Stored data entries
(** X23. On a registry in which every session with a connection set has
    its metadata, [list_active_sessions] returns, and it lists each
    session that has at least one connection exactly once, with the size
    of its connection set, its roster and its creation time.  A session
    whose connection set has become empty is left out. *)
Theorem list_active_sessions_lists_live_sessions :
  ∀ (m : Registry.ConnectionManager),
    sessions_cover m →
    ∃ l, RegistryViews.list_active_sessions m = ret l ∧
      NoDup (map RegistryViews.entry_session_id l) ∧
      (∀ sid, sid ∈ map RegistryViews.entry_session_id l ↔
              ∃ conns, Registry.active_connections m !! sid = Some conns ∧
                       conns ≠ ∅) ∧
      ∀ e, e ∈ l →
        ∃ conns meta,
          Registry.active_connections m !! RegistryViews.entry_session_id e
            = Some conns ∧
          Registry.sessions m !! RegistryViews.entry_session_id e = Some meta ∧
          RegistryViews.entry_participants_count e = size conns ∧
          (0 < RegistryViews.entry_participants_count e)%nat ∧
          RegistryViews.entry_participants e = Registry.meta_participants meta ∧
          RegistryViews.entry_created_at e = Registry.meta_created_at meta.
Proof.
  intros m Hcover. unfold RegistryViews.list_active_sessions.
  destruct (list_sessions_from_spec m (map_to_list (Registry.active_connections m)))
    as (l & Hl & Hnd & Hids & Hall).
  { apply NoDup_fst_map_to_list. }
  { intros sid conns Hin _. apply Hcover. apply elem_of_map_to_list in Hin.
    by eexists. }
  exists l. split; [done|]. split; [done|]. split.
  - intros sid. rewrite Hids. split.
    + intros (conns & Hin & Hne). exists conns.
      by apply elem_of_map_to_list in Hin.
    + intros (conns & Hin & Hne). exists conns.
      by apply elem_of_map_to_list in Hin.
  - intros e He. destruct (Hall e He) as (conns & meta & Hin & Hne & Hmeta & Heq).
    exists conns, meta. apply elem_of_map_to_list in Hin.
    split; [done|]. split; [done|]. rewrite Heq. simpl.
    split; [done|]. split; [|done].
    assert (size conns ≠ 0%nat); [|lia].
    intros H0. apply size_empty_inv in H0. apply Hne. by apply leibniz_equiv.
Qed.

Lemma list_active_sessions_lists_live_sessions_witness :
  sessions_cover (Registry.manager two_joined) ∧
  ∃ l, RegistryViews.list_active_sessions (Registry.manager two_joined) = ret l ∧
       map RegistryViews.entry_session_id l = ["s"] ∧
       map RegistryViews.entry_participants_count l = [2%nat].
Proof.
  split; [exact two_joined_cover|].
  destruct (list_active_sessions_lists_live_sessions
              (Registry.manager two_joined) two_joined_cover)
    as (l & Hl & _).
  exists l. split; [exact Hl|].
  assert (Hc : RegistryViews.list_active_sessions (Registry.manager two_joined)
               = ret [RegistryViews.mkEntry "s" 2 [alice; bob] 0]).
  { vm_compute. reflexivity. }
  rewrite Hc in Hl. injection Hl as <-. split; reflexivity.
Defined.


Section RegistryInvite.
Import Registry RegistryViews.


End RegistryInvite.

What you need to do
Copy all lines above containing the string "done".

Response box
  exists l. split; [done|]. split; [done|]. split.
    split; [done|]. split; [done|]. rewrite Heq. simpl.
    split; [done|]. split; [|done].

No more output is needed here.